##### Input records

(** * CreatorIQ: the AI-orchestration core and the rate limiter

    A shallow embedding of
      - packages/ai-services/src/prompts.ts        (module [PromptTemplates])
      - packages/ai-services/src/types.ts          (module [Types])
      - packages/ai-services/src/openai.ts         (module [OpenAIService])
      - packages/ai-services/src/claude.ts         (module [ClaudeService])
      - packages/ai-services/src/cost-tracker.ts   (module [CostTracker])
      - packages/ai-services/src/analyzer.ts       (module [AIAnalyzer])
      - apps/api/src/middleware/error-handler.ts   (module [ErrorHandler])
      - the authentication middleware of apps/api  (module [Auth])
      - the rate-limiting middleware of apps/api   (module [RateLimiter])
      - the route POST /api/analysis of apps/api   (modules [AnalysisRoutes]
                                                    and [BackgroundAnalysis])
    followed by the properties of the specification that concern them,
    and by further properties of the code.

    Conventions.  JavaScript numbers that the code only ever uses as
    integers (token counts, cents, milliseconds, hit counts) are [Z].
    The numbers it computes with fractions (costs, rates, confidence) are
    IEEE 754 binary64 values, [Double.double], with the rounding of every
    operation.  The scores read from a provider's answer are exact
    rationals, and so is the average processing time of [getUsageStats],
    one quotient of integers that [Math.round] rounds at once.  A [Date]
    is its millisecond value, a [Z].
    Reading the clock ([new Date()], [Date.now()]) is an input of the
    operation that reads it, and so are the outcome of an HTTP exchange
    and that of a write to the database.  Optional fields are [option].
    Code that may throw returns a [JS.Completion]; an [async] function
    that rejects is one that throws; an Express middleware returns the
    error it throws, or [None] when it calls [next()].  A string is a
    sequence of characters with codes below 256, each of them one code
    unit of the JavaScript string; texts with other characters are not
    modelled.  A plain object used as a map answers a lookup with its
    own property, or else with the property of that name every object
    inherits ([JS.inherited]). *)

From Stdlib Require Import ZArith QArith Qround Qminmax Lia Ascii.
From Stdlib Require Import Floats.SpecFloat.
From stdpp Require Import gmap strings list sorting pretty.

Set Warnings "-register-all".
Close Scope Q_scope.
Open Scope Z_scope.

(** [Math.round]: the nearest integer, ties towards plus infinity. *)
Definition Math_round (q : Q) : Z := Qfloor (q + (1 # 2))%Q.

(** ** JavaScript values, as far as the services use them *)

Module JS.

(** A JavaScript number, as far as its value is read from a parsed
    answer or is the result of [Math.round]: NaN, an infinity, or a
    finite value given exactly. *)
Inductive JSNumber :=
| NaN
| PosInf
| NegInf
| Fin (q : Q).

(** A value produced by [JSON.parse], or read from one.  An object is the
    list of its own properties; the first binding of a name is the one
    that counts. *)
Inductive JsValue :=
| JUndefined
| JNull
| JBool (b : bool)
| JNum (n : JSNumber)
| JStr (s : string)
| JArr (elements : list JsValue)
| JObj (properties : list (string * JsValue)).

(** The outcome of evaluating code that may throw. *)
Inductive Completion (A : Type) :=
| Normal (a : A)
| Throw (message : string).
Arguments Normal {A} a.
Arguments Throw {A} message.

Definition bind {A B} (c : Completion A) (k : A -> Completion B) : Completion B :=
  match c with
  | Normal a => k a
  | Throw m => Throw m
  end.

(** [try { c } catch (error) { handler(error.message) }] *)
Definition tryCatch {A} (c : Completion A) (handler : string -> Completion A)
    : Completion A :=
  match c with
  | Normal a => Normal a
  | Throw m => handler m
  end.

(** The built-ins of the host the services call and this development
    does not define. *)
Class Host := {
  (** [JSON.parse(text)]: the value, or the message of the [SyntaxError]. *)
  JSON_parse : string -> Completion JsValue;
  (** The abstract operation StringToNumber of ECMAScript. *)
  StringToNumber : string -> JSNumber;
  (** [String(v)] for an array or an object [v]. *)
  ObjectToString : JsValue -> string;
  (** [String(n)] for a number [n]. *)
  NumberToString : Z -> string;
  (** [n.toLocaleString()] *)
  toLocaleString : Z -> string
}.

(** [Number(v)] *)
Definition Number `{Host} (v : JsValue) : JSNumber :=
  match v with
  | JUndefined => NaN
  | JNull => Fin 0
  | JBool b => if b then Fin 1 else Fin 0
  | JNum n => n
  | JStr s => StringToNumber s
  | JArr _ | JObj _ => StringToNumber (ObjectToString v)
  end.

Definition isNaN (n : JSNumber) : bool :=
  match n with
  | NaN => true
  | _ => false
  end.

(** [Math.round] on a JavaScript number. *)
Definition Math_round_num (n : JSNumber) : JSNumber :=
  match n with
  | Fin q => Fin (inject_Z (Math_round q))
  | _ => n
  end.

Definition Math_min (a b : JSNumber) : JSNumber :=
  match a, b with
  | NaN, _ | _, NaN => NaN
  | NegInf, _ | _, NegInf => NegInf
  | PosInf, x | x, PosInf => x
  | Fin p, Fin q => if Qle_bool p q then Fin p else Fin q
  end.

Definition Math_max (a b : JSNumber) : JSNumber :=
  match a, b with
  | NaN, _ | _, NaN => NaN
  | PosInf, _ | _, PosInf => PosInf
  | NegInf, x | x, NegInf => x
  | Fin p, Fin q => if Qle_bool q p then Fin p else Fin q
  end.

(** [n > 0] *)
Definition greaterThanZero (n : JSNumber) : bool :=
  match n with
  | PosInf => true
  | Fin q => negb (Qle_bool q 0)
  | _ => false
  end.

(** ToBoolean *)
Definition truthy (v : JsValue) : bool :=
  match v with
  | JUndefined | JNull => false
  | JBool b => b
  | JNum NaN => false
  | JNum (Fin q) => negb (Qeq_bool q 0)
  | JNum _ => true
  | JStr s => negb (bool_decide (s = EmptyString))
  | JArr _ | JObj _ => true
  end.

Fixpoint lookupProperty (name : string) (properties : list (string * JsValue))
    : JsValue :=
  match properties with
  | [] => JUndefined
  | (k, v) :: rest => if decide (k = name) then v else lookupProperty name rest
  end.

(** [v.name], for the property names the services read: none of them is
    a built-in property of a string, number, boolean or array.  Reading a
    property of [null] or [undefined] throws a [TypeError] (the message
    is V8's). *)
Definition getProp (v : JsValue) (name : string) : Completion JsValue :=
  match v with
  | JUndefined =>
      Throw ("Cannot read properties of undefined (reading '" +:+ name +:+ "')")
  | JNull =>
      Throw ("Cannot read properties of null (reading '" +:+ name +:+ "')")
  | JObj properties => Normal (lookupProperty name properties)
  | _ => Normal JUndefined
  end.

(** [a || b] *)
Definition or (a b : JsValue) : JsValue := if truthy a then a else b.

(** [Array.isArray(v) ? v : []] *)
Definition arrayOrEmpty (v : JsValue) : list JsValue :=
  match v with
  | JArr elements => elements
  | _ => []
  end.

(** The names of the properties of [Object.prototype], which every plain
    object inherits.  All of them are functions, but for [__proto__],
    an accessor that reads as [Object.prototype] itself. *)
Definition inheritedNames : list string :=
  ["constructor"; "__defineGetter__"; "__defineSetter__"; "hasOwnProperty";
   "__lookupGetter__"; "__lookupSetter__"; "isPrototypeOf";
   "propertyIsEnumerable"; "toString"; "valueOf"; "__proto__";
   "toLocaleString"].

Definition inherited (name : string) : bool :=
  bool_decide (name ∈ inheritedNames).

##########

Activity:
Your answer should consist of the lines from the material that contain "JUndefined".

Problem solution:
| JUndefined
  | JUndefined => NaN
  | JUndefined | JNull => false
  | [] => JUndefined
  | JUndefined =>
  | _ => Normal JUndefined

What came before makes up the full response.